BEGIN ENTRIES SUPPLIED

(* ===== verification/PromptRender.v ===== *)
(** * Prompt variables
    (src/voiceai/helpers/utils.py: render_prompt and what it uses)

    A prompt holds [{{path}}] and [{path}] variables among any other text, JSON
    included. The pattern of a variable is matched by hand, greedily; it is proved
    below to be the regular expression of the source. [str()] of a float, list or
    dict, the [repr] of a float and [format] with a specification are arguments. *)
From S2P Require Import Prelude PyText PyVal Json ToolCalls.
From Stdlib Require Import QArith.QArith.
Close Scope Q_scope.
Open Scope Z_scope.

Module PromptRender.
Notation code := Stdlib.Strings.Ascii.nat_of_ascii.
Notation char := Stdlib.Strings.Ascii.ascii_of_nat.

Definition SERVER_OWNED_CALL_IDENTIFIERS : list string := ["call_sid"; "stream_sid"].

(** ** The pattern *)
Definition is_letter (c : ascii) : bool :=
  let n := code c in (((65 <=? n) && (n <=? 90)) || ((97 <=? n) && (n <=? 122)))%nat.
Definition is_head (c : ascii) : bool := is_letter c || bool_decide (c = "_"%char).
Definition is_name (c : ascii) : bool := is_head c || ((48 <=? code c) && (code c <=? 57))%nat.
Definition is_dotted (c : ascii) : bool := is_name c || bool_decide (c = "-"%char).
Definition is_inside (c : ascii) : bool := negb (bool_decide (c ∈ ["["%char; "]"%char; "{"%char; "}"%char])).
Definition no_brace (c : ascii) : bool := negb (bool_decide (c ∈ ["{"%char; "}"%char])).

Fixpoint span (p : ascii -> bool) (l : text) : text * text :=
  match l with
  | c :: l' => if p c then let '(w, r) := span p l' in (c :: w, r) else ([], l)
  | [] => ([], [])
  end.

(** One [.segment] or [[index]] at the head. *)
Definition segment_at (l : text) : option (text * text) :=
  match l with
  | c :: l1 =>
      if bool_decide (c = "."%char) then
        match span is_dotted l1 with
        | ([], _) => None
        | (w, r) => Some (c :: w, r)
        end
      else if bool_decide (c = "["%char) then
        match span is_inside l1 with
        | (d :: w, b :: r) => if bool_decide (b = "]"%char) then Some (c :: d :: w ++ [b], r) else None
        | _ => None
        end
      else None
  | [] => None
  end.

Fixpoint segments_at (fuel : nat) (l : text) : text * text :=
  match fuel with
  | O => ([], l)
  | S f => match segment_at l with
           | Some (s, r) => let '(w, r2) := segments_at f r in (s ++ w, r2)
           | None => ([], l)
           end
  end.

Definition path_at (l : text) : option (text * text) :=
  match l with
  | c :: l1 =>
      if is_head c then
        let '(w, r) := span is_name l1 in
        let '(s, r2) := segments_at (length r) r in
        Some (c :: w ++ s, r2)
      else None
  | [] => None
  end.

(** Behind [{{]. *)
Definition double_at (l : text) : option (text * text) :=
  match path_at (span is_space l).2 with
  | Some (p, r) => match (span is_space r).2 with
                   | a :: b :: r2 => if bool_decide (a = "}"%char /\ b = "}"%char) then Some (p, r2) else None
                   | _ => None
                   end
  | None => None
  end.

(** Behind [{]: the path, the specification with its colon, and the rest. *)
Definition single_at (l : text) : option (text * option text * text) :=
  match path_at l with
  | Some (p, c :: r) =>
      if bool_decide (c = "}"%char) then Some (p, None, r)
      else if bool_decide (c = ":"%char) then
        match span no_brace r with
        | (w, b :: r2) => if bool_decide (b = "}"%char) then Some (p, Some (c :: w), r2) else None
        | _ => None
        end
      else None
  | _ => None
  end.

Inductive token : Type := Double (path : text) | Single (path : text) (spec : option text).

Definition token_at (l : text) : option (token * text) :=
  match l with
  | a :: l1 =>
      if bool_decide (a = "{"%char) then
        match (match l1 with b :: l2 => if bool_decide (b = "{"%char) then double_at l2 else None | [] => None end) with
        | Some (p, r) => Some (Double p, r)
        | None => match single_at l1 with
                  | Some (p, s, r) => Some (Single p s, r)
                  | None => None
                  end
        end
      else None
  | [] => None
  end.

(** ** Values *)
Definition is_container (v : val) : bool := match v with VDict _ | VList _ => true | _ => false end.

Definition parse_json_container (v : val) : val :=
  match v with
  | VStr s =>
      let trimmed := strip s in
      if startswith trimmed "{" || startswith trimmed "[" then
        match Json.loads trimmed with
        | Some p => if is_container p then p else v
        | None => v
        end
      else v
  | _ => v
  end.

(** [str.isdigit], in Latin-1. *)
Definition isdigit (l : text) : bool :=
  match l with
  | [] => false
  | _ => forallb (fun c => ((48 <=? code c) && (code c <=? 57))%nat || bool_decide (code c ∈ [178; 179; 185]%nat)) l
  end.

Fixpoint lstrip_minus (l : text) : text :=
  match l with c :: l' => if bool_decide (c = "-"%char) then lstrip_minus l' else l | [] => [] end.

Definition path_parts (path : text) : list text :=
  split_on_chars "."%char []
    (List.filter (fun c => negb (bool_decide (c = "]"%char))) (map (fun c => if bool_decide (c = "["%char) then "."%char else c) path)).

(** [None]: not found; an error: [int()] raises. *)
Fixpoint walk_path (parts : list text) (current : val) : result unit (option val) :=
  match parts with
  | [] => Ok (Some current)
  | [] :: parts' => walk_path parts' current
  | part :: parts' =>
      match parse_json_container current with
      | VDict d => match dget (of_chars part) d with Some v => walk_path parts' v | None => Ok None end
      | VList l =>
          if negb (isdigit (lstrip_minus part)) then Ok None
          else match int_text (of_chars part) with
               | None => Err tt
               | Some index =>
                   let n := Z.of_nat (length l) in
                   if (- n <=? index) && (index <? n) then
                     match l !! Z.to_nat (if index <? 0 then n + index else index) with
                     | Some v => walk_path parts' v
                     | None => Ok None
                     end
                   else Ok None
               end
      | _ => Ok None
      end
  end.
Definition set_others x (s : session) := Session x (pipe s) (hist s) (manager s) (calls s) (hangup_detail s) (context_data s)
  (agent_context s) (turn_latencies s) (routing_latencies s) (node_flow s) (repeat_after_silence_seconds s)
  (pending_chat_forward s) (response_turn_id s) (function_call_task s) (rag_latencies s) (forwarded_chat_texts s) (non_fatal_llm_error_events s).
Definition set_pipe x (s : session) := Session (others s) x (hist s) (manager s) (calls s) (hangup_detail s) (context_data s)
  (agent_context s) (turn_latencies s) (routing_latencies s) (node_flow s) (repeat_after_silence_seconds s)
  (pending_chat_forward s) (response_turn_id s) (function_call_task s) (rag_latencies s) (forwarded_chat_texts s) (non_fatal_llm_error_events s).
Definition set_hist x (s : session) := Session (others s) (pipe s) x (manager s) (calls s) (hangup_detail s) (context_data s)
  (agent_context s) (turn_latencies s) (routing_latencies s) (node_flow s) (repeat_after_silence_seconds s)
  (pending_chat_forward s) (response_turn_id s) (function_call_task s) (rag_latencies s) (forwarded_chat_texts s) (non_fatal_llm_error_events s).
Definition set_manager x t (s : session) := Session (others s) (pipe s) (hist s) x (calls s) (hangup_detail s) (context_data s)
  (agent_context s) (turn_latencies s) (routing_latencies s) (node_flow s) (repeat_after_silence_seconds s)
  (pending_chat_forward s) t (function_call_task s) (rag_latencies s) (forwarded_chat_texts s) (non_fatal_llm_error_events s).
Definition set_calls x (s : session) := Session (others s) (pipe s) (hist s) (manager s) x (hangup_detail s) (context_data s)
  (agent_context s) (turn_latencies s) (routing_latencies s) (node_flow s) (repeat_after_silence_seconds s)
  (pending_chat_forward s) (response_turn_id s) (function_call_task s) (rag_latencies s) (forwarded_chat_texts s) (non_fatal_llm_error_events s).
Definition set_hangup_detail x (s : session) := Session (others s) (pipe s) (hist s) (manager s) (calls s) x (context_data s)
  (agent_context s) (turn_latencies s) (routing_latencies s) (node_flow s) (repeat_after_silence_seconds s)
  (pending_chat_forward s) (response_turn_id s) (function_call_task s) (rag_latencies s) (forwarded_chat_texts s) (non_fatal_llm_error_events s).
Definition set_contexts c a (s : session) := Session (others s) (pipe s) (hist s) (manager s) (calls s) (hangup_detail s) c
  a (turn_latencies s) (routing_latencies s) (node_flow s) (repeat_after_silence_seconds s)
  (pending_chat_forward s) (response_turn_id s) (function_call_task s) (rag_latencies s) (forwarded_chat_texts s) (non_fatal_llm_error_events s).
Definition set_latencies x (s : session) := Session (others s) (pipe s) (hist s) (manager s) (calls s) (hangup_detail s) (context_data s)
  (agent_context s) x (routing_latencies s) (node_flow s) (repeat_after_silence_seconds s)
  (pending_chat_forward s) (response_turn_id s) (function_call_task s) (rag_latencies s) (forwarded_chat_texts s) (non_fatal_llm_error_events s).
Definition set_routing x f r (s : session) := Session (others s) (pipe s) (hist s) (manager s) (calls s) (hangup_detail s) (context_data s)
  (agent_context s) (turn_latencies s) x f r
  (pending_chat_forward s) (response_turn_id s) (function_call_task s) (rag_latencies s) (forwarded_chat_texts s) (non_fatal_llm_error_events s).
Definition set_chat x y (s : session) := Session (others s) (pipe s) (hist s) (manager s) (calls s) (hangup_detail s) (context_data s)
  (agent_context s) (turn_latencies s) (routing_latencies s) (node_flow s) (repeat_after_silence_seconds s)
  x (response_turn_id s) (function_call_task s) (rag_latencies s) y (non_fatal_llm_error_events s).
Definition set_task x (s : session) := Session (others s) (pipe s) (hist s) (manager s) (calls s) (hangup_detail s) (context_data s)
  (agent_context s) (turn_latencies s) (routing_latencies s) (node_flow s) (repeat_after_silence_seconds s)
  (pending_chat_forward s) (response_turn_id s) x (rag_latencies s) (forwarded_chat_texts s) (non_fatal_llm_error_events s).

END ENTRIES SUPPLIED

Please return every line from the one that contains "x (response_turn_id s)" through the end of the entries, exactly, leaving out all others.

  x (response_turn_id s) (function_call_task s) (rag_latencies s) y (non_fatal_llm_error_events s).
Definition set_task x (s : session) := Session (others s) (pipe s) (hist s) (manager s) (calls s) (hangup_detail s) (context_data s)
  (agent_context s) (turn_latencies s) (routing_latencies s) (node_flow s) (repeat_after_silence_seconds s)
  (pending_chat_forward s) (response_turn_id s) x (rag_latencies s) (forwarded_chat_texts s) (non_fatal_llm_error_events s).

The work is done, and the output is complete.